- **Input for this task**:
Lemma add_dirent_run entries l x p cap :
  dirs_rep entries l → take (length (de_name x)) p = de_name x →
  (length (de_name x) < length p)%nat → Forall (λ c, c ≠ 0) (de_name x) →
  (de_dir x = true → de_size x = 0) → (cap ≤ length entries)%nat → (length l ≤ cap)%nat →
  let r := add_dirent cap (length l) p (length (de_name x))
    (if de_dir x then SCDK_VFS_NODE_DIR else SCDK_VFS_NODE_FILE) (de_size x) entries in
  (name_ok x ∧ (length (ls_add x l) ≤ cap)%nat → ∃ entries',
     r = (Ok (length (ls_add x l)), entries') ∧ dirs_rep entries' (ls_add x l) ∧
     length entries' = length entries) ∧
  (¬ (name_ok x ∧ (length (ls_add x l) ≤ cap)%nat) → ∃ e, r = (Err e, entries)).
Proof.
  intros (es & tail & -> & Hes) Ht Hlp Hnz Hdz Hcap Hlc r. unfold name_ok.
  pose proof (Forall2_length Hes) as Hlen.
  unfold r, add_dirent.
  destruct (decide (length (de_name x) = 0)%nat) as [E0|E0].
  { rewrite bind_stop by (by apply Nat.eqb_eq). split; [intros [? _]; lia|eauto]. }
  rewrite bind_guard by (by apply Nat.eqb_neq).
  destruct (decide (SCDK_VFS_MAX_NAME ≤ length (de_name x))%nat) as [E1|E1].
  { rewrite bind_stop by (by apply Nat.leb_le). split; [intros [? _]; lia|eauto]. }
  rewrite bind_guard by (apply Nat.leb_gt; lia).
  rewrite (bind_query _ _ _ (name_slot (de_name x) l)) by (apply find_dirent_run; [done|done|lia]).
  unfold ls_add. destruct (name_slot (de_name x) l) as [i|] eqn:Hi.
  - split; [|intros []; split; [lia|]; destruct (de_dir x); rewrite ?length_alter; done].
    intros _. destruct (de_dir x) eqn:Hd; simpl.
    + unfold bind, modify, ret. eexists. split; [by rewrite length_alter|].
      split; [|by rewrite length_alter].
      pose proof (find_slot_lt _ _ _ Hi) as Hil.
      eexists _, tail. rewrite alter_app_l by lia. split; [done|].
      apply Forall2_alter; [done|]. by intros e y _ _ (? & ? & _).
    + eexists. split; [done|]. split; [|done]. by eexists es, tail.
  - rewrite !length_app. cbn [length].
    destruct (decide (cap ≤ length l)%nat) as [E2|E2].
    { rewrite bind_stop by (by apply Nat.leb_le). split; [intros [_ ?]; lia|eauto]. }
    split; [|intros []; lia]. intros _. rewrite bind_guard by (apply Nat.leb_gt; lia).
    rewrite length_app in Hcap. destruct tail as [|t tail]; [simpl in Hcap; lia|].
    assert ((es ++ t :: tail) !! length l = Some t) as Hl.
    { rewrite lookup_app_r, Hlen, Nat.sub_diag by lia. done. }
    rewrite (bind_query _ _ _ t) by (by rewrite Hl).
    destruct (fresh_dirent x p (if de_dir x then SCDK_VFS_NODE_DIR else SCDK_VFS_NODE_FILE) (de_size x))
      as (n1 & n2 & M1 & M2 & Hrep); [done|done|done|lia|done|done|].
    erewrite bind_Ok by (unfold lift; rewrite M1; done).
    erewrite bind_Ok by (unfold lift; rewrite M2; done).
    unfold bind, modify, ret. eexists. split; [done|].
    rewrite <-Hlen, <-(Nat.add_0_r (length es)), insert_app_r. simpl. split.
    + eexists (es ++ [_]), tail. split; [by rewrite <-app_assoc|].
      apply Forall2_app; [done|]. by constructor.
    + rewrite !length_app. simpl. lia.
Qed.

- **Work to be completed**: In the data above, each line holding "modify" is to be found and copied.

- **Finished exercise**:
    + unfold bind, modify, ret. eexists. split; [by rewrite length_alter|].
    unfold bind, modify, ret. eexists. split; [done|].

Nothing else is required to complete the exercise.